--- SOURCE MATERIAL Enclosed Below ---
(* ===== verification/KeyTree.v ===== *)
(** * What the sparse bitmap requires of its tree

    [BePlusTree] ([src/src/common/classes/tree.h]) keeps items with unique keys in
    the order of their keys, and is accessed through accessors, which have a
    position. [TreeOps] are the operations, [TreeLaws] what they promise on the
    list of the items: what follows where the position of an accessor is known.
    The instance is a sorted list. *)

From Stdlib Require Import Sorting.Sorted.
From S2P Require Import Prelude.

Inductive LocType := locEqual | locLess | locGreat | locGreatEqual | locLessEqual.

(** [getNext], [getPrev], [current] and [fastRemove] need an accessor with a
    position, and are undefined without one. *)
Class TreeOps (V Tree Acc : Type) := {
  tree_new : Tree;
  acc_new : Acc;
  tree_isEmpty : Tree -> bool;
  tree_add : V -> Tree -> Acc -> bool * Tree * Acc;
  tree_locate : LocType -> Z -> Tree -> Acc -> bool * Acc;
  tree_isPositioned : Z -> Tree -> Acc -> bool;
  tree_getFirst : Tree -> Acc -> bool * Acc;
  tree_getLast : Tree -> Acc -> bool * Acc;
  tree_getNext : Tree -> Acc -> option (bool * Acc);
  tree_getPrev : Tree -> Acc -> option (bool * Acc);
  tree_current : Tree -> Acc -> option V;
  (** a store through the reference that [current] returns *)
  tree_update : V -> Tree -> Acc -> option Tree;
  tree_fastRemove : Tree -> Acc -> option (bool * Tree * Acc);
  tree_clear : Tree -> Acc -> Tree * Acc;
  tree_seemsBiggerThan : Tree -> Tree -> bool
}.

(** ** Positions in a list of items *)

Section Locate.
Context {V : Type} (key : V -> Z).

(** The first item that satisfies [P]. *)
Definition first_index (P : V -> Prop) `{!forall v, Decision (P v)} (l : list V) : option nat :=
  fst <$> list_find P l.

(** The number of items before the first that satisfies [P]. *)
Definition count_before (P : V -> Prop) `{!forall v, Decision (P v)} (l : list V) : nat :=
  default (length l) (first_index P l).

(** The item an accessor is positioned at. *)
Definition loc_index (lt : LocType) (k : Z) (l : list V) : option nat :=
  match lt with
  | locEqual => first_index (fun v => key v = k) l
  | locGreatEqual => first_index (fun v => k <= key v) l
  | locGreat => first_index (fun v => k < key v) l
  | locLessEqual =>
      match count_before (fun v => k < key v) l with O => None | S n => Some n end
  | locLess =>
      match count_before (fun v => k <= key v) l with O => None | S n => Some n end
  end.

Definition by_key (a b : V) : Prop := key a < key b.

Lemma first_index_Some P `{!forall v, Decision (P v)} l i :
  first_index P l = Some i <->
  exists v, l !! i = Some v /\ P v /\ forall j w, l !! j = Some w -> (j < i)%nat -> ~ P w.
Proof.
  unfold first_index. rewrite fmap_Some. split.
  - intros ([j v] & (? & ? & ?)%list_find_Some & ->). by exists v.
  - intros (v & ? & ? & ?). exists (i, v). by rewrite list_find_Some.
Qed.

Lemma first_index_None P `{!forall v, Decision (P v)} l :
  first_index P l = None <-> Forall (fun v => ~ P v) l.
Proof. unfold first_index. by rewrite fmap_None, list_find_None. Qed.

Lemma count_before_app P `{!forall v, Decision (P v)} l1 l2 :
  Forall (fun v => ~ P v) l1 -> Forall P l2 -> count_before P (l1 ++ l2) = length l1.
Proof.
  intros H1 H2. unfold count_before. destruct l2 as [|v l2].
  - rewrite app_nil_r. by rewrite (proj2 (first_index_None P l1)).
  - apply Forall_cons in H2 as [Hv _].
    rewrite (proj2 (first_index_Some P (l1 ++ v :: l2) (length l1))); [done|].
    exists v. rewrite list_lookup_middle by done. split; [done|]. split; [done|].
    intros j w Hj Hlt. rewrite lookup_app_l in Hj by done. by eapply (Forall_lookup_1 _ _ _ _ H1).
Qed.

(** ** Sorted lists of items *)

Lemma sorted_lookup l i j a b :
  StronglySorted by_key l -> (i < j)%nat -> l !! i = Some a -> l !! j = Some b -> key a < key b.
Proof.
  intros Hs. revert i j. induction Hs as [|c l Hs IH Hc]; intros i j Hij Ha Hb; [done|].
  destruct j as [|j]; [lia|]. destruct i as [|i]; simpl in *.
  - simplify_eq. exact (Forall_lookup_1 _ _ _ _ Hc Hb).
  - apply (IH i j); [lia|done|done].
Qed.

Lemma sorted_inj l i j a b :
  StronglySorted by_key l -> l !! i = Some a -> l !! j = Some b -> key a = key b -> i = j.
Proof.
  intros Hs Ha Hb E. destruct (lt_eq_lt_dec i j) as [[H|H]|H]; [|done|].
  - pose proof (sorted_lookup _ _ _ _ _ Hs H Ha Hb). lia.
  - pose proof (sorted_lookup _ _ _ _ _ Hs H Hb Ha). lia.
Qed.

Lemma sorted_app l1 l2 :
  StronglySorted by_key (l1 ++ l2) <->
  StronglySorted by_key l1 /\ StronglySorted by_key l2 /\
  forall a b, a ∈ l1 -> b ∈ l2 -> key a < key b.
Proof.
  induction l1 as [|c l1 IH]; simpl.
  - split; [|tauto]. intros H. split; [constructor|]. split; [done|]. intros a b Ha. by apply elem_of_nil in Ha.
  - split.
    + intros H. inversion H as [|? ? Hs Hc]; subst. apply IH in Hs as (S1 & S2 & Hlt).
      apply Forall_app in Hc as [Hc1 Hc2]. split; [by constructor|]. split; [done|].
      intros a b [->|Ha]%elem_of_cons Hb; [|by apply Hlt]. by apply (proj1 (Forall_forall _ _) Hc2).
    + intros (H1 & H2 & Hlt). inversion H1 as [|? ? Hs Hc]; subst. constructor.
      * apply IH. split; [done|]. split; [done|]. intros a b Ha Hb. apply Hlt; [by apply elem_of_cons; right|done].
      * apply Forall_app. split; [done|]. apply Forall_forall. intros b Hb. apply Hlt; [apply elem_of_cons; by left|done].
Qed.

(** The place of a key that is not in the list. *)
Lemma sorted_split l k :
  StronglySorted by_key l -> Forall (fun v => key v <> k) l ->
  exists l1 l2, l = l1 ++ l2 /\ Forall (fun v => key v < k) l1 /\ Forall (fun v => k < key v) l2.
Proof.
  induction 1 as [|c l Hs IH Hc]; intros Hne.
  - exists [], []. split; [done|]. split; constructor.
  - apply Forall_cons in Hne as [Hne Hne']. destruct (decide (key c < k)) as [Hlt|Hge].
    + destruct (IH Hne') as (l1 & l2 & -> & H1 & H2). exists (c :: l1), l2. split; [done|].
      split; [by constructor|done].
    + exists [], (c :: l). split; [done|]. split; [constructor|]. constructor; [lia|].
      eapply Forall_impl; [exact Hc|]. unfold by_key. intros w. lia.
Qed.

(** Changes that keep a list sorted. *)
Lemma sorted_insert_middle l1 l2 v :
  StronglySorted by_key (l1 ++ l2) -> Forall (fun w => key w < key v) l1 ->
  Forall (fun w => key v < key w) l2 -> StronglySorted by_key (l1 ++ v :: l2).
Proof.
  intros (S1 & S2 & Hlt)%sorted_app H1 H2. apply sorted_app. split; [done|]. split; [by constructor|].
  intros a b Ha [->|Hb]%elem_of_cons; [by apply (proj1 (Forall_forall _ _) H1)|by apply Hlt].
Qed.

Lemma sorted_replace l i v v' :
  StronglySorted by_key l -> l !! i = Some v' -> key v' = key v -> StronglySorted by_key (<[i := v]> l).
Proof.
  intros Hs Hi E. rewrite <- (take_drop_middle l i v' Hi) in Hs.
  rewrite (insert_take_drop l i v) by by eapply lookup_lt_Some.
  apply sorted_app in Hs as (S1 & S2 & Hlt). inversion S2 as [|? ? S3 Hc]; subst.
  apply sorted_app. split; [done|]. split.
  - constructor; [done|]. eapply Forall_impl; [exact Hc|]. unfold by_key. intros w. lia.
  - intros a b Ha [->|Hb]%elem_of_cons.
    + rewrite <- E. apply Hlt; [done|apply elem_of_cons; by left].
    + apply Hlt; [done|apply elem_of_cons; by right].
Qed.

Lemma sorted_delete l i : StronglySorted by_key l -> StronglySorted by_key (delete i l).
Proof.
  intros Hs. destruct (l !! i) as [v|] eqn:Hi.
  - rewrite delete_take_drop. rewrite <- (take_drop_middle l i v Hi) in Hs.
    apply sorted_app in Hs as (S1 & S2 & Hlt). inversion S2; subst. apply sorted_app.
    split; [done|]. split; [done|]. intros a b Ha Hb. apply Hlt; [done|apply elem_of_cons; by right].
  - rewrite delete_take_drop, take_ge, drop_ge, app_nil_r by (apply lookup_ge_None in Hi; lia). done.
Qed.
End Locate.

(** [tree_rep t l]: the items of [t] are [l]. [acc_at t a i]: [a] is at item [i]. *)
Class TreeLaws {V Tree Acc : Type} (key : V -> Z) (T : TreeOps V Tree Acc)
    (tree_rep : Tree -> list V -> Prop) (acc_at : Tree -> Acc -> nat -> Prop) : Prop := {
  rep_sorted t l : tree_rep t l -> StronglySorted (by_key key) l;
  rep_new : tree_rep tree_new [];
  isEmpty_spec t l : tree_rep t l -> tree_isEmpty t = bool_decide (l = []);
  add_exists v t a l i v' :
    tree_rep t l -> l !! i = Some v' -> key v' = key v ->
    exists t' a', tree_add v t a = (false, t', a') /\ tree_rep t' l /\ acc_at t' a' i;
  add_new v t a l1 l2 :
    tree_rep t (l1 ++ l2) -> Forall (fun w => key w < key v) l1 -> Forall (fun w => key v < key w) l2 ->
    exists t' a', tree_add v t a = (true, t', a') /\ tree_rep t' (l1 ++ v :: l2);
  locate_spec lt k t a l :
    tree_rep t l -> exists a', tree_locate lt k t a = (bool_decide (is_Some (loc_index key lt k l)), a') /\
      forall i, loc_index key lt k l = Some i -> acc_at t a' i;
  positioned_spec k t a l :
    tree_rep t l -> tree_isPositioned k t a = true ->
    exists i v, acc_at t a i /\ l !! i = Some v /\ key v = k;
  first_spec t a l :
    tree_rep t l -> exists a', tree_getFirst t a = (bool_decide (l <> []), a') /\ (l <> [] -> acc_at t a' 0%nat);
  last_spec t a l :
    tree_rep t l -> exists a', tree_getLast t a = (bool_decide (l <> []), a') /\
      (l <> [] -> acc_at t a' (length l - 1)%nat);
  next_spec t a l i :
    tree_rep t l -> acc_at t a i ->
    exists a', tree_getNext t a = Some (bool_decide (S i < length l)%nat, a') /\
      acc_at t a' (if decide (S i < length l)%nat then S i else i);
  prev_spec t a l i :
    tree_rep t l -> acc_at t a i ->
    exists a', tree_getPrev t a = Some (bool_decide (0 < i)%nat, a') /\ acc_at t a' (i - 1)%nat;
  current_spec t a l i : tree_rep t l -> acc_at t a i -> exists v, tree_current t a = Some v /\ l !! i = Some v;
  update_spec v t a l i v' :
    tree_rep t l -> acc_at t a i -> l !! i = Some v' -> key v' = key v ->
    exists t', tree_update v t a = Some t' /\ tree_rep t' (<[i := v]> l) /\ acc_at t' a i;
  remove_spec t a l i :
    tree_rep t l -> acc_at t a i ->
    exists t' a', tree_fastRemove t a = Some (bool_decide (S i < length l)%nat, t', a') /\
      tree_rep t' (delete i l) /\ ((S i < length l)%nat -> acc_at t' a' i);
  clear_spec t a l : tree_rep t l -> tree_rep (tree_clear t a).1 [];
  bigger_empty t1 t2 l : tree_rep t1 [] -> tree_rep t2 l -> l <> [] -> tree_seemsBiggerThan t1 t2 = false;
  bigger_not_empty t1 t2 l : tree_rep t1 l -> tree_rep t2 [] -> l <> [] -> tree_seemsBiggerThan t1 t2 = true
}.

(** ** A sorted list as a tree

    An accessor is a position in the list; an addition leaves it where it was, as
    the code does. *)
Section ListTree.
Context {V : Type} (key : V -> Z).

Definition list_key_found (k : Z) (l : list V) : option nat := first_index (fun v => key v = k) l.

Definition list_tree : TreeOps V (list V) (option nat) := {|
  tree_new := [];
  acc_new := None;
  tree_isEmpty l := match l with [] => true | _ => false end;
  tree_add v l a :=
    match list_key_found (key v) l with
    | Some i => (false, l, Some i)
    | None => (true, take (count_before (fun w => key v < key w) l) l ++
                       v :: drop (count_before (fun w => key v < key w) l) l, a)
    end;
  tree_locate lt k l a :=
    match loc_index key lt k l with Some i => (true, Some i) | None => (false, None) end;
  tree_isPositioned k l a :=
    match a ≫= (fun i => l !! i) with Some v => bool_decide (key v = k) | None => false end;
  tree_getFirst l a := match l with [] => (false, None) | _ => (true, Some 0%nat) end;
  tree_getLast l a := match l with [] => (false, None) | _ => (true, Some (length l - 1)%nat) end;
  tree_getNext l a :=
    i ← a; Some (if decide (S i < length l)%nat then (true, Some (S i)) else (false, Some i));
  tree_getPrev l a :=
    i ← a; Some (match i with O => (false, Some 0%nat) | S i => (true, Some i) end);
  tree_current l a := i ← a; l !! i;
  tree_update v l a := i ← a; if decide (i < length l)%nat then Some (<[i := v]> l) else None;
  tree_fastRemove l a :=
    i ← a; if decide (i < length l)%nat
           then Some (bool_decide (S i < length l)%nat, delete i l, Some i) else None;
  tree_clear _ _ := ([], None);
  tree_seemsBiggerThan l1 l2 := bool_decide (length l2 < length l1)%nat
|}.

Definition list_rep (t l : list V) : Prop := t = l /\ StronglySorted (by_key key) l.
Definition list_at (t : list V) (a : option nat) (i : nat) : Prop := a = Some i /\ (i < length t)%nat.

Lemma list_tree_laws : TreeLaws key list_tree list_rep list_at.
Proof.
  split.
  - by intros t l [-> ?].
  - split; [done|constructor].
  - intros t l [-> _]. simpl. by destruct l.
  - intros v t a l i v' [-> Hs] Hi E. simpl. unfold list_key_found.
    rewrite (proj2 (first_index_Some _ l i)).
    + exists l, (Some i). split; [done|]. split; [done|]. split; [done|]. by eapply lookup_lt_Some.
    + exists v'. split; [done|]. split; [done|]. intros j w Hj Hlt E'.
      pose proof (sorted_inj _ _ _ _ _ _ Hs Hj Hi). lia.
  - intros v t a l1 l2 [-> Hs] H1 H2. simpl. unfold list_key_found.
    assert (first_index (fun w => key w = key v) (l1 ++ l2) = None) as ->.
    { apply first_index_None. apply Forall_app. split; [apply (Forall_impl _ _ _ H1)|apply (Forall_impl _ _ _ H2)]; lia. }
    rewrite count_before_app by (done || (apply (Forall_impl _ _ _ H1); lia)).
    do 2 eexists. split; [done|]. rewrite take_app_length, drop_app_length. split; [done|].
    by apply sorted_insert_middle.
  - intros lt k t a l [-> Hs]. simpl. destruct (loc_index key lt k l) as [i|] eqn:E.
    + exists (Some i). split; [done|]. intros i' [= <-]. split; [done|].
      destruct lt; simpl in E;
        try (apply first_index_Some in E as (v & ? & _); by eapply lookup_lt_Some);
        unfold count_before in E; destruct (first_index _ l) as [n|] eqn:F; simpl in E;
        try (apply first_index_Some in F as (v & Hn%lookup_lt_Some & _); destruct n; simplify_eq; lia);
        destruct (length l); simplify_eq; lia.
    + exists None. by split.
  - intros k t a l [-> Hs] H. simpl in H. destruct a as [i|]; simpl in H; [|done].
    destruct (l !! i) as [v|] eqn:E; [|done]. apply bool_decide_eq_true in H. exists i, v.
    split; [|done]. split; [done|]. by eapply lookup_lt_Some.
  - intros t a l [-> Hs]. simpl. destruct l as [|v l]; [by exists None|]. exists (Some 0%nat).
    split; [done|]. split; [done|simpl; lia].
  - intros t a l [-> Hs]. simpl. destruct l as [|v l]; [by exists None|]. eexists.
    split; [done|]. intros _. split; [done|simpl; lia].
  - intros t a l i [-> Hs] [-> Hi]. simpl. case_decide.
    + eexists. rewrite bool_decide_eq_true_2 by done. by split.
    + eexists. rewrite bool_decide_eq_false_2 by done. by split.
  - intros t a l i [-> Hs] [-> Hi]. simpl. destruct i as [|i]; (eexists; split; [done|]; split; [f_equal; lia|lia]).
  - intros t a l i [-> Hs] [-> Hi]. simpl. destruct (lookup_lt_is_Some_2 _ _ Hi) as [v Hv]. by exists v.
  - intros v t a l i v' [-> Hs] [-> Hi] Hv E. simpl. rewrite decide_True by done. eexists. split; [done|].
    split; [split; [done|by eapply sorted_replace]|]. split; [done|]. by rewrite length_insert.
  - intros t a l i [-> Hs] [-> Hi]. simpl. rewrite decide_True by done. do 2 eexists. split; [done|].
    split; [split; [done|by apply sorted_delete]|]. intros Hlt. split; [done|].
    rewrite length_delete by (by apply lookup_lt_is_Some_2). lia.
  - intros t a l [-> Hs]. split; [done|constructor].
  - intros t1 t2 l [-> _] [-> _] Hl. done.
  - intros t1 t2 l [-> _] [-> _] Hl. simpl. apply bool_decide_eq_true. destruct l; [done|simpl; lia].
Qed.
End ListTree.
--- End of Enclosed SOURCE MATERIAL ---
Give back exactly the lines of the listing above that run from the line with "Definition list_rep (t" to the line with "[done|]. split; [done|]. by eapply lookup_lt_Some.", inclusive.

ANSWER TO THIS EXERCISE =
Definition list_rep (t l : list V) : Prop := t = l /\ StronglySorted (by_key key) l.
Definition list_at (t : list V) (a : option nat) (i : nat) : Prop := a = Some i /\ (i < length t)%nat.

Lemma list_tree_laws : TreeLaws key list_tree list_rep list_at.
Proof.
  split.
  - by intros t l [-> ?].
  - split; [done|constructor].
  - intros t l [-> _]. simpl. by destruct l.
  - intros v t a l i v' [-> Hs] Hi E. simpl. unfold list_key_found.
    rewrite (proj2 (first_index_Some _ l i)).
    + exists l, (Some i). split; [done|]. split; [done|]. split; [done|]. by eapply lookup_lt_Some.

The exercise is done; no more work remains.